What: Shares of Helix Energy Solutions (NYSE:HLX) climbed 43.6% in March, following a February earnings report that was better than expected and an analyst upgrade.
So what: Ever since the company reported earnings on Feb. 22, shares have been on an upward trend. You could argue that part of it has to do with prices giving shares a much-needed boost -- the price of Brent crude increased from $32 per barrel to close to $39 over that time period -- but one thing that's also giving the company's shares promise is that the company's outlook for 2016 doesn't look as dire as some of its oil services peers.
Management stated on its recent investor presentation that its newest well intervention rig started work for BP on April 1, and that another one of its vessels under construction will start work for Petrobras in the third quarter once complete. Unlike many other rig contractors that are struggling to get new work in the offshore environment, Helix's fleet of vessels is designed to do well intervention work that repairs, maintains, and shuts in existing wells. Not only is maintenance work necessary for well integrity, but well intervention projects can also help boost returns on existing assets for little capital spending. These sort of quick-hit investments will probably remain popular in 2016, with the price of oil remaining so low.
Now what: The one thing that may give investors pause for shares of Helix is that the company is still pretty beholden to the price of oil and the amount of money that producers want to spend on production. With spending across the sector drying up fast, contract rates for Helix's services are declining. To maintain certain levels of profitability, the company will need to be able to keep its fleet running at a high utilization rate.

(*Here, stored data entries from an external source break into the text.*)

(* ===== verification/_CoqProject ===== *)
-Q . S2P
Prelude.v
PyStr.v
Json.v
Errors.v
Coroutine.v
Datetime.v
Calendar.v
Job.v
Retry.v
Redis.v
RedisModel.v
Transport.v
SqliteStore.v
Metrics.v
World.v
Clock.v
Scenario.v
Delivery.v
Listing.v
Enqueue.v
Idempotency.v
Execute.v
Admission.v
Recover.v
Evolution.v
Shutdown.v
Runner.v
WorkerProgress.v
Fairness.v
Effects.v
EntryPoint.v
System.v
Guarantees.v
Overshoot.v
Integrity.v
Liveness.v
RateLimiter.v
Api.v
Breaker.v
Circuit.v
Url.v
Routes.v
Cli.v
Server.v
Requests.v
Embedding.v
Recovery.v
Traffic.v
Limits.v
EndToEnd.v
Conformance.v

As low as stock prices are today and Helix's business model that suggests it can weather the storm of oil prices, there are still some questions that Helix needs to answer before investors should take any action with this stock. First and foremost, the company needs to show that it can generate profits on a more consistent basis, something that hasn't happened since before the financial crisis in 2008. Until that happens, it's probably best for investors to sit this one out.